Although the photographs of the archive form an important part of the objects of study of the Corpus Coranicum, the research ambition of the project goes far beyond the critical apparatus formerly envisaged by Bergsträsser. According to his paper on the matter, this was intended as a commentary on the Cairo edition (1924), in which traditional readings as well as manuscript variants were to be recorded in order to produce a secure text—in the sense of the historical-critical method. These plans never came to fruition.
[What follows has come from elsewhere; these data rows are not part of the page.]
Lemma is_dir_ancestors (fs : filesystem) (abs : bool) (rparts rp : list string) :
  OS.is_dir fs abs rparts = true -> rp `suffix_of` rparts ->
  OS.is_dir fs abs rp = true.
Proof.
  intros D [k ->]. induction k as [|name k IH]; [exact D|].
  apply IH. eapply is_dir_parent, D.
Qed.

Lemma validate_returns_present (cfg : Settings) (fs fs' : filesystem) (u : unit) :
  validate cfg fs = (fs', inr u) -> CLIENT_ID cfg <> "" /\ CLIENT_SECRET cfg <> "".
Proof.
  intros V. apply missing_fields_nil. unfold validate in V.
  destruct (missing_fields cfg); [reflexivity|discriminate].
Qed.

(** Whenever [validate] returns normally, on any filesystem, both
    credentials were present, the export folder and every ancestor on its
    path are directories, and every entry that was there before is still
    there, unchanged. *)
Theorem validate_return_postcondition
    (cfg : Settings) (fs fs' : filesystem) :
  validate cfg fs = (fs', inr tt) ->
  let p := PurePath.of_string (EXPORT_FOLDER cfg) in
  CLIENT_ID cfg <> "" /\ CLIENT_SECRET cfg <> ""
  /\ (forall rp, rp `suffix_of` rev (parts p) -> OS.is_dir fs' (absolute p) rp = true)
  /\ extends fs fs'.
Proof.
  intros V p. destruct (validate_returns _ _ _ V) as [D E].
  destruct (validate_returns_present _ _ _ _ V) as [Hi Hs].
  split; [exact Hi|]. split; [exact Hs|]. split; [|exact E].
  intros rp S. eapply is_dir_ancestors; [exact D|exact S].
Qed.

Lemma validate_return_postcondition_witness :
  let cfg := Sample.settings "app-id" "app-secret" "records/run1" in
  let fs' := (validate cfg Sample.workstation).1 in
  validate cfg Sample.workstation = (fs', inr tt)
  /\ OS.is_dir fs' false ["records"] = true
  /\ extends Sample.workstation fs'.
Proof.
  assert (V : validate (Sample.settings "app-id" "app-secret" "records/run1")
                Sample.workstation
              = ((validate (Sample.settings "app-id" "app-secret" "records/run1")
                    Sample.workstation).1, inr tt)) by (vm_compute; reflexivity).
  split; [exact V|].
  destruct (validate_return_postcondition _ _ _ V) as (_ & _ & A & E).
  split; [|exact E]. apply A. exists ["run1"]. reflexivity.
Defined.

(** Whatever its outcome, [validate] removes nothing and replaces nothing:
    every entry of the filesystem is kept with its kind, anything new is a
    directory, and the protection of directories and the working
    directory are as before. *)
Theorem validate_never_removes (cfg : Settings) (fs : filesystem) :
  extends fs (validate cfg fs).1.
Proof.
  unfold validate. destruct (missing_fields cfg); [|apply extends_refl].
  unfold Path_mkdir.
  destruct (mkdir_parents fs _ _) as [fs' [e|u]] eqn:M; simpl;
    eapply mkdir_parents_extends, M.
Qed.

(** An export folder that is a directory already makes [validate] return
    normally without touching the filesystem, whatever else the
    filesystem holds or protects. *)
Theorem existing_export_folder_is_kept (cfg : Settings) (fs : filesystem) :
  CLIENT_ID cfg <> "" -> CLIENT_SECRET cfg <> "" ->
  Path_is_dir fs (PurePath.of_string (EXPORT_FOLDER cfg)) = true ->
  validate cfg fs = (fs, inr tt).
Proof.
  intros Hi Hs D. rewrite (validate_present _ _ Hi Hs).
  unfold Path_mkdir. rewrite (mkdir_parents_existing _ _ _ D). reflexivity.
Qed.

Lemma existing_export_folder_is_kept_witness :
  let cfg := Sample.settings "app-id" "app-secret" "/home/user/" in
  CLIENT_ID cfg <> "" /\ CLIENT_SECRET cfg <> ""
  /\ Path_is_dir Sample.workstation (PurePath.of_string (EXPORT_FOLDER cfg)) = true
  /\ validate cfg Sample.workstation = (Sample.workstation, inr tt).
Proof.
  split; [discriminate|]. split; [discriminate|]. split; [reflexivity|].
  apply (existing_export_folder_is_kept
           (Sample.settings "app-id" "app-secret" "/home/user/")
           Sample.workstation); [discriminate|discriminate|reflexivity].
Defined.
Lemma mark_all_done_then_summary_witness :
  get_faculty_summary
    (visible "user" "bob"
       (map (fun r => if bulk_mask "user" "bob" "Dr Rao" "2024-06-01" r
                      then bulk_row "Mark All as Done" "bob"
                             (stamp Sample.clk) r
                      else r) Sample.three_visits))
  = [ {| sum_Owner := "bob"; sum_Name := "Dr Rao";
         sum_Designation := "Professor"; sum_Session_Name := "Ethics";
         sum_Session_Date := "2024-06-01"; sum_Total_Items := 2;
         sum_Done := 2; sum_Pending := 0; sum_NA := 0;
         sum_Progress := 100%float |};
      {| sum_Owner := "bob"; sum_Name := "Dr Sen";
         sum_Designation := "Professor"; sum_Session_Name := "Ethics";
         sum_Session_Date := "2024-07-15"; sum_Total_Items := 1;
         sum_Done := 0; sum_Pending := 1; sum_NA := 0;
         sum_Progress := 0%float |} ]
  /\ sum_Done
       {| sum_Owner := "bob"; sum_Name := "Dr Rao";
          sum_Designation := "Professor"; sum_Session_Name := "Ethics";
          sum_Session_Date := "2024-06-01"; sum_Total_Items := 2;
          sum_Done := 2; sum_Pending := 0; sum_NA := 0;
          sum_Progress := 100%float |}
     = sum_Total_Items
         {| sum_Owner := "bob"; sum_Name := "Dr Rao";
            sum_Designation := "Professor"; sum_Session_Name := "Ethics";
            sum_Session_Date := "2024-06-01"; sum_Total_Items := 2;
            sum_Done := 2; sum_Pending := 0; sum_NA := 0;
            sum_Progress := 100%float |}.
Proof.
  assert (E : get_faculty_summary
    (visible "user" "bob"
       (map (fun r => if bulk_mask "user" "bob" "Dr Rao" "2024-06-01" r
                      then bulk_row "Mark All as Done" "bob"
                             (stamp Sample.clk) r
                      else r) Sample.three_visits))
  = [ {| sum_Owner := "bob"; sum_Name := "Dr Rao";
         sum_Designation := "Professor"; sum_Session_Name := "Ethics";
         sum_Session_Date := "2024-06-01"; sum_Total_Items := 2;
         sum_Done := 2; sum_Pending := 0; sum_NA := 0;
         sum_Progress := 100%float |};
      {| sum_Owner := "bob"; sum_Name := "Dr Sen";
         sum_Designation := "Professor"; sum_Session_Name := "Ethics";
         sum_Session_Date := "2024-07-15"; sum_Total_Items := 1;
         sum_Done := 0; sum_Pending := 1; sum_NA := 0;
         sum_Progress := 0%float |} ]) by (vm_compute; reflexivity).
  split; [exact E|].
  destruct (mark_all_done_then_summary Sample.clk
              (Sample.world Sample.three_visits)
              (snd (apply_bulk_action Sample.clk "user" "bob" "Dr Rao"
                      "2024-06-01" "Mark All as Done" Sample.three_visits
                      (Sample.world Sample.three_visits)))
              "user" "bob" "Dr Rao" "2024-06-01" Sample.three_visits
              (map (fun r => if bulk_mask "user" "bob" "Dr Rao" "2024-06-01" r
                             then bulk_row "Mark All as Done" "bob"
                                    (stamp Sample.clk) r
                             else r) Sample.three_visits)
              {| sum_Owner := "bob"; sum_Name := "Dr Rao";
                 sum_Designation := "Professor"; sum_Session_Name := "Ethics";
                 sum_Session_Date := "2024-06-01"; sum_Total_Items := 2;
                 sum_Done := 2; sum_Pending := 0; sum_NA := 0;
                 sum_Progress := 100%float |}
              eq_refl) as (D & _ & _);
    [rewrite E; left; reflexivity | reflexivity | reflexivity | exact D].
Defined.

(* ================================================================== *)
(** ** The summary as a whole *)

Lemma count_three_le (l : DataFrame) :
  count_status "Done" l + count_status "Pending" l + count_status "NA" l
  <= List.length l.
Proof.
  unfold count_status. induction l as [|r t IH]; simpl; [lia|].
  destruct (Status r == "Done") eqn:D, (Status r == "Pending") eqn:P,
           (Status r == "NA") eqn:N; simpl;
    try apply String.eqb_eq in D; try apply String.eqb_eq in P;
    try apply String.eqb_eq in N; try congruence; lia.
Qed.

Lemma count_three_eq (l : DataFrame) :
  (forall r, In r l ->
     Status r = "Done" \/ Status r = "Pending" \/ Status r = "NA") ->
  count_status "Done" l + count_status "Pending" l + count_status "NA" l
  = List.length l.
Proof.
  unfold count_status. induction l as [|r t IH]; simpl; intros H;
    [reflexivity|].
  assert (I := IH (fun x Hx => H x (or_intror Hx))).
  destruct (H r (or_introl eq_refl)) as [E|[E|E]]; rewrite E; simpl; lia.
Qed.

(** In every line of the summary the three counts never exceed the total,
    and they add up to it when every row of the frame has one of the three
    statuses; a frame in which the session of a user without the admin
    role sees only its own rows yields only lines of that owner, and the
    summary has no line exactly when the frame has no row. *)
Theorem get_faculty_summary_counts (df : DataFrame) :
  (forall s, In s (get_faculty_summary df) ->
     sum_Done s + sum_Pending s + sum_NA s <= sum_Total_Items s)
  /\ ((forall r, In r df ->
         Status r = "Done" \/ Status r = "Pending" \/ Status r = "NA") ->
      forall s, In s (get_faculty_summary df) ->
        sum_Done s + sum_Pending s + sum_NA s = sum_Total_Items s)
  /\ (forall current_role current_user s,
        current_role <> "admin" ->
        In s (get_faculty_summary (visible current_role current_user df)) ->
        sum_Owner s = current_user)
  /\ (get_faculty_summary df = [] <-> df = []).
Proof.
  split; [|split; [|split]].
  - intros s Hs. unfold get_faculty_summary in Hs.
    apply in_map_iff in Hs as (f & <- & _). simpl. apply count_three_le.
  - intros H s Hs. unfold get_faculty_summary in Hs.
    apply in_map_iff in Hs as (f & <- & _). simpl. apply count_three_eq.
    intros r Hr. apply filter_In in Hr as [Hr _]. now apply H.
  - intros current_role current_user s NR Hs.
    unfold get_faculty_summary in Hs.
    apply in_map_iff in Hs as (f & <- & Hf). simpl.
    apply (proj1 (drop_duplicates_In faculty_eqb faculty_eqb_eq _ _)) in Hf.
    apply in_map_iff in Hf as (r & <- & Hr). simpl.
    rewrite visible_user in Hr by exact NR.
    apply filter_In in Hr as [_ O]. now apply String.eqb_eq.
  - unfold get_faculty_summary. destruct df; simpl; split; congruence.
Qed.

Lemma list_sum_map_add {A : Type} (f g : A -> nat) (l : list A) :
  list_sum (map (fun x => f x + g x) l)
  = list_sum (map f l) + list_sum (map g l).
Proof. induction l; simpl; lia. Qed.












(* ================================================================== *)
(** ** Stored names *)






Lemma optional_field_zero {R : Type} (m : gmap string value) (k : string)
    (set : string -> R) (r r' : R) :
  result (if present (Some m) k && negb (IsEmpty (at_key (Some m) k))
          then let* s := as_string (at_key (Some m) k) in ret (set s)
          else ret r) = Ok r' ->
  absent_or_empty IsEmpty m k ->
  r' = r \/ r' = set "".
Proof.
  intros H Hk.
  apply optional_field_Ok in H as [(Hok & Hne & s & Hv & ->) | (_ & ->)];
    [| left; reflexivity].
  destruct Hk as [Hk | [Hk | (v & Hk & Hv')]].
  - apply present_false_iff in Hk. congruence.
  - apply at_key_Some in Hk. rewrite Hk in Hv. injection Hv as <-.
    right. reflexivity.
  - apply at_key_Some in Hk. rewrite Hk in Hne. congruence.
Qed.

Lemma vmnic_optional (m : gmap string value) (nic : VMNic) :
  result (TryConvertToVmNic IsEmpty (Some m)) = Ok nic ->
  (absent_or_empty IsEmpty m "uplink" -> VMNic_Uplink nic = "")
  /\ (absent_or_empty IsEmpty m "vds_name" -> VMNic_VdsName nic = "").
Proof.
  unfold TryConvertToVmNic. intros H.
  apply bind_Ok_inv in H as (? & _ & H).
  apply bind_Ok_inv in H as (id & _ & H).
  apply bind_Ok_inv in H as (? & _ & H).
  apply bind_Ok_inv in H as (p & Hp & H).
  apply index_ok_Ok in Hp. subst p.
  apply bind_Ok_inv in H as (r1 & H1 & H).
  apply bind_Ok_inv in H as (p & Hp & H).
  apply index_ok_Ok in Hp. subst p.
  apply bind_Ok_inv in H as (r2 & H2 & H).
  injection H as <-.
  split; intros Hk.
  - apply optional_field_cases in H2 as [-> | (s2 & ->)];
      apply (optional_field_zero _ _ _ _ _ H1) in Hk as [-> | ->]; reflexivity.
  - apply (optional_field_zero _ _ _ _ _ H2) in Hk as [-> | ->];
      [| reflexivity].
    apply optional_field_cases in H1 as [-> | (s1 & ->)]; reflexivity.
Qed.

(** What a successful run of [TryConvertToNsxSpec] went through. *)
Lemma TryConvertToNsxSpec_Ok_inv (m : gmap string value) (spec : NsxTSpec NsxManagerSpec) :
  result (TryConvertToNsxSpec IsEmpty TryConvertToNsxManagerNodeSpec (Some m)) = Ok spec ->
  exists vip vipFqdn password key r1 r2 nodes specs,
    (at_key (Some m) "vip" = VString vip
     /\ at_key (Some m) "vip_fqdn" = VString vipFqdn
     /\ at_key (Some m) "nsx_manager_admin_password" = VString password
     /\ at_key (Some m) "license_key" = VString key
     /\ at_key (Some m) "nsx_manager_node" = VList nodes)
    /\ (r1 = mkNsxTSpec "" key password "" [] (Some vip) (Some vipFqdn)
        \/ exists s, r1 = set_FormFactor s
                            (mkNsxTSpec "" key password "" [] (Some vip) (Some vipFqdn)))
    /\ (absent_or_empty IsEmpty m "form_factor" -> FormFactor r1 = "")
    /\ (r2 = r1 \/ exists s, r2 = set_NsxManagerAuditPassword s r1)
    /\ (absent_or_empty IsEmpty m "nsx_manager_audit_password" ->
        r2 = r1 \/ r2 = set_NsxManagerAuditPassword "" r1)
    /\ result (convert_nsx_manager_list TryConvertToNsxManagerNodeSpec nodes []) = Ok specs
    /\ spec = set_NsxManagerSpecs specs r2.
Proof.
  unfold TryConvertToNsxSpec. intros H.
  apply bind_Ok_inv in H as (? & _ & H).
  apply bind_Ok_inv in H as (vip & Hvip & H).
  apply bind_Ok_inv in H as (? & _ & H).
  apply bind_Ok_inv in H as (vipFqdn & Hfqdn & H).
  apply bind_Ok_inv in H as (? & _ & H).
  apply bind_Ok_inv in H as (? & _ & H).
  apply bind_Ok_inv in H as (? & _ & H).
  apply bind_Ok_inv in H as (password & Hpw & H).
  apply bind_Ok_inv in H as (? & _ & H).
  apply bind_Ok_inv in H as (key & Hkey & H).
  apply bind_Ok_inv in H as (? & _ & H).
  apply bind_Ok_inv in H as (p & Hp & H).
  apply index_ok_Ok in Hp. subst p.
  apply bind_Ok_inv in H as (r1 & H1 & H).
  apply bind_Ok_inv in H as (p & Hp & H).
  apply index_ok_Ok in Hp. subst p.
  apply bind_Ok_inv in H as (r2 & H2 & H).
  apply bind_Ok_inv in H as (nodes & Hnodes & H).
  apply bind_Ok_inv in H as (? & _ & H).
  apply bind_Ok_inv in H as (specs & Hspecs & H).
  injection H as <-.
  apply index_string_Ok in Hvip, Hfqdn, Hpw, Hkey.
  apply index_list_Ok in Hnodes.
  exists vip, vipFqdn, password, key, r1, r2, nodes, specs.
  split; [auto |].
  split; [exact (optional_field_cases _ _ _ _ _ H1) |].
  split.
  { intros Hk. apply (optional_field_zero _ _ _ _ _ H1) in Hk as [-> | ->]; reflexivity. }
  split; [exact (optional_field_cases _ _ _ _ _ H2) |].
  split.
  { intros Hk. exact (optional_field_zero _ _ _ _ _ H2 Hk). }
  split; [exact Hspecs | reflexivity].
Qed.

Lemma convert_nsx_manager_list_Ok (nodes : list value) (acc specs : list NsxManagerSpec) :
  result (convert_nsx_manager_list TryConvertToNsxManagerNodeSpec nodes acc) = Ok specs ->
  exists new,
    specs = acc ++ new
    /\ Forall2 (fun entry s =>
                  exists n, entry = VMap n /\ TryConvertToNsxManagerNodeSpec n = Ok s)
               nodes new.
Proof.
  revert acc. induction nodes as [| entry rest IH]; intros acc H.
  - injection H as <-. exists []. split; [symmetry; apply app_nil_r | constructor].
  - cbn [convert_nsx_manager_list] in H.
    apply bind_Ok_inv in H as (n & Hn & H).
    apply bind_Ok_inv in H as (s & Hs & H).
    destruct entry; try discriminate Hn. injection Hn as <-.
    apply IH in H as (new & -> & Hall).
    exists (s :: new). split.
    + rewrite <- app_assoc. reflexivity.
    + constructor; [| exact Hall]. eexists. split; [reflexivity | exact Hs].
Qed.

(** C4.  When a conversion succeeds and an optional field ([uplink],
    [vds_name]; [form_factor], [nsx_manager_audit_password]) is absent from
    the map or empty in it, the field of the result is the empty string. *)
Theorem optional_fields_left_zero (m : gmap string value) :
  (forall nic,
     result (TryConvertToVmNic IsEmpty (Some m)) = Ok nic ->
     (absent_or_empty IsEmpty m "uplink" -> VMNic_Uplink nic = "")
     /\ (absent_or_empty IsEmpty m "vds_name" -> VMNic_VdsName nic = ""))
  /\ (forall spec,
        result (TryConvertToNsxSpec IsEmpty TryConvertToNsxManagerNodeSpec (Some m))
          = Ok spec ->
        (absent_or_empty IsEmpty m "form_factor" -> FormFactor spec = "")
        /\ (absent_or_empty IsEmpty m "nsx_manager_audit_password" ->
            NsxManagerAuditPassword spec = "")).
Proof.
  split; [apply vmnic_optional |].
  intros spec H.
  apply TryConvertToNsxSpec_Ok_inv in H
    as (vip & fqdn & pw & key & r1 & r2 & nodes & specs
        & _ & Hr1 & Hff & Hr2 & Haudit & _ & ->).
  split; intros Hk.
  - specialize (Hff Hk).
    destruct Hr2 as [-> | (s & ->)]; exact Hff.
  - destruct (Haudit Hk) as [-> | ->]; [| reflexivity].
    destruct Hr1 as [-> | (s & ->)]; reflexivity.
Qed.

(** C5.  When [TryConvertToNsxSpec] succeeds, [Vip], [VipFqdn],
    [NsxManagerAdminPassword] and [LicenseKey] of the result are the map's
    entries, and [NsxManagerSpecs] lists, entry by entry and in order, the
    conversions of the elements of [nsx_manager_node]. *)
Theorem TryConvertToNsxSpec_fields (m : gmap string value)
    (spec : NsxTSpec NsxManagerSpec) :
  result (TryConvertToNsxSpec IsEmpty TryConvertToNsxManagerNodeSpec (Some m)) = Ok spec ->
  (exists vip, m !! "vip" = Some (VString vip) /\ Vip spec = Some vip)
  /\ (exists vipFqdn,
        m !! "vip_fqdn" = Some (VString vipFqdn) /\ VipFqdn spec = Some vipFqdn)
  /\ m !! "nsx_manager_admin_password" = Some (VString (NsxManagerAdminPassword spec))
  /\ m !! "license_key" = Some (VString (LicenseKey spec))
  /\ exists nodes,
       m !! "nsx_manager_node" = Some (VList nodes)
       /\ Forall2 (fun entry s =>
                     exists n, entry = VMap n
                               /\ TryConvertToNsxManagerNodeSpec n = Ok s)
                  nodes (NsxManagerSpecs spec).
Proof.
  intros H.
  apply TryConvertToNsxSpec_Ok_inv in H
    as (vip & fqdn & pw & key & r1 & r2 & nodes & specs
        & (Hvip & Hfqdn & Hpw & Hkey & Hnodes) & Hr1 & _ & Hr2 & _ & Hspecs & ->).
  apply at_key_lookup in Hvip, Hfqdn, Hpw, Hkey, Hnodes; try discriminate.
  apply convert_nsx_manager_list_Ok in Hspecs as (new & -> & Hall).
  destruct Hr2 as [-> | (s2 & ->)]; destruct Hr1 as [-> | (s1 & ->)]; simpl;
    (split; [eauto |]; split; [eauto |]; split; [assumption |];
     split; [assumption |]; eauto).
Qed.

(** A required string that is present and non-empty passes its check. *)
Lemma required_string_passes {R : Type} (m : gmap string value) (k s msg : string)
    (rest : string -> M R) :
  m !! k = Some (VString s) -> s <> "" ->
  result (let* v := index_string (Some m) k in
          let* _ := return_error_if (len0 v) msg in
          rest v)
  = result (rest s).
Proof.
  intros Hk Hs.
  rewrite (bind_Ok _ _ s) by (apply index_string_is, at_key_Some, Hk).
  apply len0_false in Hs. rewrite Hs.
  rewrite (bind_Ok _ _ tt) by reflexivity. reflexivity.
Qed.

(** A required string that is present and empty fails its check with the
    check's message. *)
Lemma required_string_empty {R : Type} (m : gmap string value) (k msg : string)
    (rest : string -> M R) :
  m !! k = Some (VString "") ->
  result (let* v := index_string (Some m) k in
          let* _ := return_error_if (len0 v) msg in
          rest v)
  = Err msg.
Proof.
  intros Hk.
  rewrite (bind_Ok _ _ "") by (apply index_string_is, at_key_Some, Hk).
  apply bind_Err. reflexivity.
Qed.

(** A required string that is absent makes the assertion panic. *)
Lemma required_string_absent {R : Type} (m : gmap string value) (k msg : string)
    (rest : string -> M R) :
  m !! k = None ->
  result (let* v := index_string (Some m) k in
          let* _ := return_error_if (len0 v) msg in
          rest v)
  = Panic.
Proof.
  intros Hk. apply bind_Panic, index_string_nil, at_key_None, Hk.
Qed.

Lemma nil_check_passes {R : Type} (m : gmap string value) (msg : string) (rest : M R) :
  result (let* _ := return_error_if (nil_map (Some m)) msg in rest) = result rest.
Proof. rewrite (bind_Ok _ _ tt) by reflexivity. reflexivity. Qed.

Lemma nsx_manager_check {R : Type} (m : gmap string value) (msg : string) (rest : M R) :
  result (let* nsx_manager := index (Some m) "nsx_manager" in
          let* _ := return_error_if (is_nil nsx_manager) msg in
          rest)
  = if is_nil (at_key (Some m) "nsx_manager") then Err msg else result rest.
Proof.
  unfold index. rewrite bind_step.
  destruct (is_nil (at_key (Some m) "nsx_manager")).
  - apply bind_Err. reflexivity.
  - rewrite (bind_Ok _ _ tt) by reflexivity. reflexivity.
Qed.

Lemma optional_field_step {R S : Type} (m : gmap string value) (k : string)
    (set : string -> R) (r : R) (rest : R -> M S) :
  absent_empty_or_string IsEmpty m k ->
  result (let* (v, ok) := index_ok (Some m) k in
          let* r' := (if ok && negb (IsEmpty v)
                      then let* s := as_string v in ret (set s)
                      else ret r) in
          rest r')
  = result (rest (assigned IsEmpty m k set r)).
Proof.
  intros Hk. unfold index_ok, assigned. rewrite bind_step.
  destruct Hk as [Hk | (v & Hk & Hv)].
  - apply present_false_iff in Hk. rewrite Hk. cbn [andb].
    rewrite (bind_Ok _ _ r) by reflexivity. reflexivity.
  - rewrite (at_key_Some _ _ _ Hk).
    destruct (present (Some m) k && negb (IsEmpty v)) eqn:Hc.
    + apply andb_true_iff in Hc as (_ & Hc). apply negb_true_iff in Hc.
      destruct Hv as [Hv | (s & ->)]; [congruence |].
      rewrite (bind_Ok _ _ (set s)) by reflexivity. reflexivity.
    + rewrite (bind_Ok _ _ r) by reflexivity. reflexivity.
Qed.

Lemma NsxSchema_keys (node : Resource) (s : PkgVars) :
  dom (fst (NsxSchema node s))
  = {[ "vip"; "vip_fqdn"; "license_key"; "form_factor";
       "nsx_manager_admin_password"; "nsx_manager_audit_password";
       "nsx_manager_node" ]}.
Proof.
  unfold NsxSchema, NsxManagerNodeSchema, and_then, built. cbn [fst].
  rewrite dom_list_to_map_L. cbn [fmap list_fmap fst list_to_set].
  rewrite (right_id_L ∅ (∪)). reflexivity.
Qed.

(** C1 (what the code does).  A map whose keys are all declared by
    [NsxSchema] has no entry under [nsx_manager], the key the converter
    tests before it reads the passwords, the licence and the node list: with
    [vip] and [vip_fqdn] in order, the call ends in the error of that test,
    whatever the other required fields hold. *)
Theorem TryConvertToNsxSpec_rejects_schema_map (node : Resource) (s : PkgVars)
    (m : gmap string value) :
  dom m ⊆ dom (fst (NsxSchema node s)) ->
  nonempty_string m "vip" ->
  nonempty_string m "vip_fqdn" ->
  result (TryConvertToNsxSpec IsEmpty TryConvertToNsxManagerNodeSpec (Some m))
  = Err "cannot convert to NsxTSpec, nsx_manager is required".
Proof.
  intros Hdom Hvip Hfqdn.
  assert (Hnone : m !! "nsx_manager" = None).
  { apply not_elem_of_dom. intros Hin. apply Hdom in Hin.
    rewrite NsxSchema_keys in Hin.
    set_unfold in Hin. intuition discriminate. }
  unfold TryConvertToNsxSpec.
  rewrite nil_check_passes.
  destruct Hvip as (vip & Hvip & Hvip0), Hfqdn as (fqdn & Hfqdn & Hfqdn0).
  rewrite (required_string_passes _ _ _ _ _ Hvip Hvip0).
  rewrite (required_string_passes _ _ _ _ _ Hfqdn Hfqdn0).
  rewrite nsx_manager_check, (at_key_None _ _ Hnone). reflexivity.
Qed.
(** * ZSnapr: the region selector with integrated drawing tools

    A shallow embedding of [modules/region_selector_with_drawing.py]:
    the classes [DrawingItem] and [RegionSelectorWithDrawing].

    - Qt value types ([QPoint], [QSize], [QRect]) are records over [Z] with
      the coordinate conventions of Qt 6: a rectangle stores its two corner
      pixels, so [right = left + width - 1].  Screen coordinates are far
      from the limits of a 32-bit [int]; no wrap-around is modelled.
    - Python objects of class [DrawingItem] live in an object store
      ([heap]); the widget's lists hold references, so that [in], [remove]
      and [==] are by identity, as for a class without [__eq__].
    - Every event handler is a function from widget state to widget state.
      Values measured by the window system (the clock, font metrics, the
      clipboard) are arguments of the event.
    - Painting is recorded as the list of painter calls.
    - Python [str] is modelled by [string]; text is restricted to the
      characters of [ascii]. *)

From Stdlib Require Import ZArith Lia Ascii String.
From stdpp Require Import base list strings.

Open Scope Z_scope.

(** ** Qt value types *)

Record QPoint := mkQPoint { qx : Z; qy : Z }.
Record QSize := mkQSize { size_w : Z; size_h : Z }.

(** [QRect] keeps the left/top and right/bottom pixel, both inclusive. *)
Record QRect := mkQRect { rx1 : Z; ry1 : Z; rx2 : Z; ry2 : Z }.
=== Schirrmacher controversy ===
In 2007 journalist-publisher Frank Schirrmacher wrote an article for the Frankfurt Book Fair suggesting that the academy's preparation of a historically critical Quran edition had been motivated by Pope Benedict XVI's ill-received Regensburg lecture of 2006 and predicting that the Corpus Coranicum would spark similar outrage among Muslims, comparing it to the punishment of Prometheus for bringing fire to mankind. He was enthusiastic that the fruits of their research might even "overthrow rulers and topple kingdoms". Marx promptly called the Al-Jazeera television network to deny any attempt to attack Islamic tenets.

Angelika Neuwirth demurred: "It would be quite wrong to claim triumphantly that we had found the key to the Quran and that Muslims for 14 long centuries had not." Instead, she and her colleagues have chosen a nonconfrontational approach that includes regular dialogue with the Islamic world and aims "to give the Quran the same attention as the Bible."

Michael Marx, Neuwirth and Nicolai Sinai spiritedly defended the project, writing that negative reaction to the papal speech should not be equated with Islamic hostility towards a historical-textual or philological approach to the Quran.

In discussions with Iranian, Arab and Turkish scholars in Tehran, Qom, Damascus, Fez, Rabat, Cairo and Istanbul Marx, Neuwirth and Sinai had contended that even if one considered the Quran as the literal words of God, a contextual reading as a legitimate subject of historical inquiry could create a climate of healthy inquiry and debate among Islamic and non-Islamic researchers alike. The trio's letter also pointed out that the Corpus Coranicum project was in any case not directed to Islamic fundamentalists, but to Germans and other Europeans.

==Collaborations and public outreach==

=== Student Humanities Laboratory ===
In April 2008 the project "Academy and School" announced that the academy's "Student Humanities Laboratory" had created a teaching unit on Quranic research. Through the example of one of the shorter surahs, teenagers would explore the text through the tools of modern philology while experiencing it orally and through calligraphy as well, with the aim of increasing the students' curiosity and scientific interest in the humanities during their transition to university.